The journalist, Sylvian Fisher, who was brought in to write the new prequels and rewrite the original antiquated version of the book series was lambasted in the media and there was a public outcry. He was considered a totally talentless hack, but that wasn’t entirely fair as he was actually particularly good at blowing smoke rings and he had the uncanny ability to, using one hand, peel an orange in his pocket.

Originally from planet Earth, he lived in abject poverty despite the new prequels he wrote for the book series having sold in the billions in the years after its initial release, the author couldn’t receive payment from sales on other planets, because the banks on Earth refused to accept alien currencies. His local bank manager found it hard to believe that there were aliens in the Universe, but that billions of them were buying a book that Sylvian had written was just too much. In fact, he found it so hysterically funny at one meeting, when Sylvian produced sales statements from the publisher that amounted to billions in revenue and he was hoping to lodge his large refuse sacks filled with this alien currency into his bank account for safe keeping and, then, withdraw a few million to get his life back on track. The bank manager laughed so hard that he injured himself seriously and had to be taken to hospital for emergency surgery.
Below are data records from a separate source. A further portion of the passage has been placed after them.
(** C5.  The default weight is 10.  The step that translates a registry
    instance appends one endpoint whose weight is the default weight when
    the reported weight is not positive and the reported weight otherwise,
    and so the endpoints [Resolve] returns for the registry's instances
    follow that rule one by one. *)
Theorem Resolve_weight_default (polaris : Part000.PolarisResolver I)
    (desc : string) (resp : model.InstancesResponse I) (l : list I) :
  api.GetInstances (Part000.consumer polaris)
    (api.MkGetInstancesRequest Part000.PolarisDefaultNamespace desc)
  = (Some resp, None) →
  model.Instances resp = Some l →
  l ≠ [] →
  Part000.defaultWeight = 10
  ∧ (∀ info eps instance, ∃ ep,
       outcome (Part000.Resolve_body info eps instance)
       = Returned (eps ++ [ep])
       ∧ weight_rule Part000.defaultWeight (model.GetWeight instance)
           (discovery.Weight ep))
  ∧ ∃ eps,
      outcome (Part000.Resolve polaris desc)
      = Returned (discovery.MkResult true desc eps, None)
      ∧ Forall2 (λ instance ep,
                   weight_rule Part000.defaultWeight
                     (model.GetWeight instance) (discovery.Weight ep))
                l eps.
Proof.
  intros Hanswer Hl Hne. split_and!.
  - reflexivity.
  - intros info eps instance. exists (inline_endpoint info instance).
    split; [by rewrite Resolve_body_run|apply inline_endpoint_weight].
  - exists (inline_endpoint Part000.zero_instanceInfo <$> l). split.
    + rewrite outcome_Resolve0. cbv zeta. rewrite Hanswer. simpl.
      rewrite Hl. simpl. unfold Resolve_finish.
      rewrite bool_decide_eq_false_2; [done|].
      rewrite length_fmap. by destruct l.
    + apply Forall2_fmap_r, Forall_Forall2_diag, Forall_forall.
      intros instance _. apply inline_endpoint_weight.
Qed.

End Part000_properties.

(** ** The properties at work *)

(** The scenario of two registered instances, one of weight 0. *)
Example Resolve_orders :
  outcome (ResolverGo.Resolve SplitDescription ChangePolarisInstanceToKitex
             false orders_resolver "default:orders")
  = Returned
      (discovery.MkResult true "default:orders"
         [discovery.NewInstance "tcp" "10.0.0.1:8080" 10 ∅;
          discovery.NewInstance "tcp" "10.0.0.2:8080" 5 ∅],
       None).
Proof. reflexivity. Qed.

(** The scenario of a service without instances. *)
Example Resolve_ghost :
  outcome (ResolverGo.Resolve SplitDescription ChangePolarisInstanceToKitex
             false ghost_resolver "default:ghost")
  = Returned (discovery.zero_Result,
              Some (Errorf "no instance remains for default:ghost")).
Proof. reflexivity. Qed.

(** The scenario of one added instance: the result is the snapshot of the
    subscription, without the added instance. *)
Example Watcher_add :
  outcome (ResolverGo.Watcher SplitDescription ChangePolarisInstanceToKitex
             false orders_resolver
             (ResolverGo.Receive (api.OfInstanceEvent add_event))
             "default:orders")
  = Returned
      (discovery.MkChange
         (discovery.MkResult true "default:orders"
            [discovery.NewInstance "tcp" "10.0.0.1:8080" 10 ∅;
             discovery.NewInstance "tcp" "10.0.0.2:8080" 5 ∅])
         [discovery.NewInstance "tcp" "10.0.0.3:9090" 7 ∅] [] [],
       None).
Proof. reflexivity. Qed.

(** C3, as stated, fails: with the registry down, neither [Resolve] nor
    [Watcher] returns an error to its caller, whether the logger's
    [Fatalf] ends the process or returns; and the older [Resolve] exits. *)
Lemma registry_error_not_returned :
  ¬ fails (ResolverGo.Resolve SplitDescription ChangePolarisInstanceToKitex
             false down_resolver "default:orders")
  ∧ ¬ fails (ResolverGo.Resolve SplitDescription ChangePolarisInstanceToKitex
               true down_resolver "default:orders")
  ∧ ¬ fails (ResolverGo.Watcher SplitDescription ChangePolarisInstanceToKitex
               false down_resolver ResolverGo.CtxDone "default:orders")
  ∧ ¬ fails (ResolverGo.Watcher SplitDescription ChangePolarisInstanceToKitex
               true down_resolver ResolverGo.CtxDone "default:orders")
  ∧ ¬ fails (Part000.Resolve down_resolver0 "orders").
Proof. split_and!; by intros (a & e & Hres). Qed.

(** C9, as stated, fails: on a subscription whose snapshot has no
    instance, [Watcher] returns, without an error, a change whose result
    has no endpoint. *)
Lemma Watcher_empty_snapshot :
  ∃ change,
    outcome (ResolverGo.Watcher SplitDescription ChangePolarisInstanceToKitex
               false ghost_resolver
               (ResolverGo.Receive (api.OfInstanceEvent add_event))
               "default:ghost")
    = Returned (change, None)
    ∧ discovery.Instances (discovery.Result_ change) = []
    ∧ change ≠ discovery.zero_Change.
Proof. eexists. split_and!; [reflexivity|reflexivity|done]. Qed.

(** C4, as stated, fails on the older [Target]: for the service [orders]
    without a namespace tag it answers ["orders"], not the default
    namespace, [":"] and the service name. *)
Lemma Target0_no_namespace :
  Part000.Target (MkEndpointInfo "orders" ∅) = "orders"
  ∧ Part000.Target (MkEndpointInfo "orders" ∅)
    ≠ ResolverGo.polarisDefaultNamespace +:+ ":" +:+ "orders"
  ∧ Part000.Target (MkEndpointInfo "orders" {["namespace" := "prod"]})
    ≠ "prod" +:+ ":" +:+ "orders".
Proof. split_and!; [reflexivity|discriminate|discriminate]. Qed.

(** ** The properties on the sample registry *)

Lemma Watcher_instance_event_witness :
  outcome (ResolverGo.Watcher SplitDescription ChangePolarisInstanceToKitex
             false orders_resolver
             (ResolverGo.Receive (api.OfInstanceEvent sample_event))
             "default:orders")
  = Returned
      (discovery.MkChange
         (discovery.MkResult true "default:orders"
            [discovery.NewInstance "tcp" "10.0.0.1:8080" 10 ∅;
             discovery.NewInstance "tcp" "10.0.0.2:8080" 5 ∅])
         [discovery.NewInstance "tcp" "10.0.0.3:9090" 7 ∅]
         [discovery.NewInstance "tcp" "10.0.0.2:8080" 10 ∅]
         [discovery.NewInstance "tcp" "10.0.0.1:8080" 10 ∅],
       None).
Proof.
  etrans.
  - apply (Watcher_instance_event SplitDescription
             ChangePolarisInstanceToKitex false orders_resolver
             "default:orders"
             (model.MkWatchServiceResponse
                (Some (model.MkInstancesResponse (Some orders_instances))))
             (model.MkInstancesResponse (Some orders_instances))
             sample_event); reflexivity.
  - reflexivity.
Defined.

Lemma Resolve_no_instances_witness :
  (outcome (ResolverGo.Resolve SplitDescription ChangePolarisInstanceToKitex
              false ghost_resolver "default:ghost")
   = Returned (discovery.zero_Result,
               Some (NoInstancesError "default:ghost"))
   ↔ snapshot_list (Some (@nil rawInstance)) = [])
  ∧ (outcome (Part000.Resolve orders_resolver0 "orders")
     = Returned (discovery.zero_Result, Some (NoInstancesError "orders"))
     ↔ snapshot_list (Some orders_instances) = []).
Proof.
  destruct (Resolve_no_instances SplitDescription
              ChangePolarisInstanceToKitex false ghost_resolver
              orders_resolver0 "default:ghost") as [[Hiff _] _].
  destruct (Resolve_no_instances SplitDescription
              ChangePolarisInstanceToKitex false ghost_resolver
              orders_resolver0 "orders") as [_ [Hiff0 _]].
  split.
  - apply (Hiff (model.MkInstancesResponse (Some []))). reflexivity.
  - apply (Hiff0 (model.MkInstancesResponse (Some orders_instances))).
    reflexivity.
Defined.

Lemma registry_error_is_logged_witness :
  fatal_logs (ResolverGo.Resolve SplitDescription ChangePolarisInstanceToKitex
                false down_resolver "default:orders")
  = ["fail to getOneInstance, err is connection refused"]
  ∧ round_trips (ResolverGo.Watcher SplitDescription
                   ChangePolarisInstanceToKitex false down_resolver
                   ResolverGo.CtxDone "default:orders") = 1%nat
  ∧ outcome (Part000.Resolve down_resolver0 "default:orders") = Exited.
Proof.
  destruct (registry_error_is_logged SplitDescription
              ChangePolarisInstanceToKitex false down_resolver down_resolver0
              ResolverGo.CtxDone "default:orders" connection_refused
              None None None)
    as ((Hfatal & _) & (_ & Htrips & _) & Hold); [reflexivity..|].
  split_and!; [exact Hfatal|exact Htrips|by rewrite Hold].
Defined.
He also had difficulty believing the small pale golden coloured rings Sylvian insisted were legal tender paid to him by the publisher was actually a proper, legal currency. He instead believed this currency to be a very popular breakfast cereal on Earth, and to be fair, it did look and taste remarkably similar to one of the bestselling brands on the market. 

Sylvian ended up destitute and homeless, and there was the malicious rumour that he had become addicted to the Suspension of Disbelief Dust in order to make this particular chapter of his own life easier to believe. It wasn’t long before the news of Sylvian’s situation was being talked about in bars, restaurants and chat shows around the multiverse. The publishing companies' management came to the rescue. He was promptly collected from Earth and taken to live in sector 4 of “De Lux of Lapuary” System. A community of gated planets and playground of the disgustingly wealthy.

Sylvian Fischer is aself-diagnosed Papyrophiliac. He developed a serious addiction to stationary in his youth and found it hard to pass a shop without buying a notebook or journal or even a few pens. He felt guilty being surrounded by all these ornate journals and notebooks that he decided the best thing to do to feel better about the situation was to use them so he began writing. The rest, as they say is history. He seems to have inherited this addiction from his mother as she loved and collected diaries. Sylvian used to buy her presents of beautiful ornate diaries regularly. Little did he know he was feeding her habit while unwittingly cultivating his own at the same time. He also is known to have violent allergic reactions to asymmetry in designs where the symmetry is slightly off. He was at the time of writing, in therapy for this issue.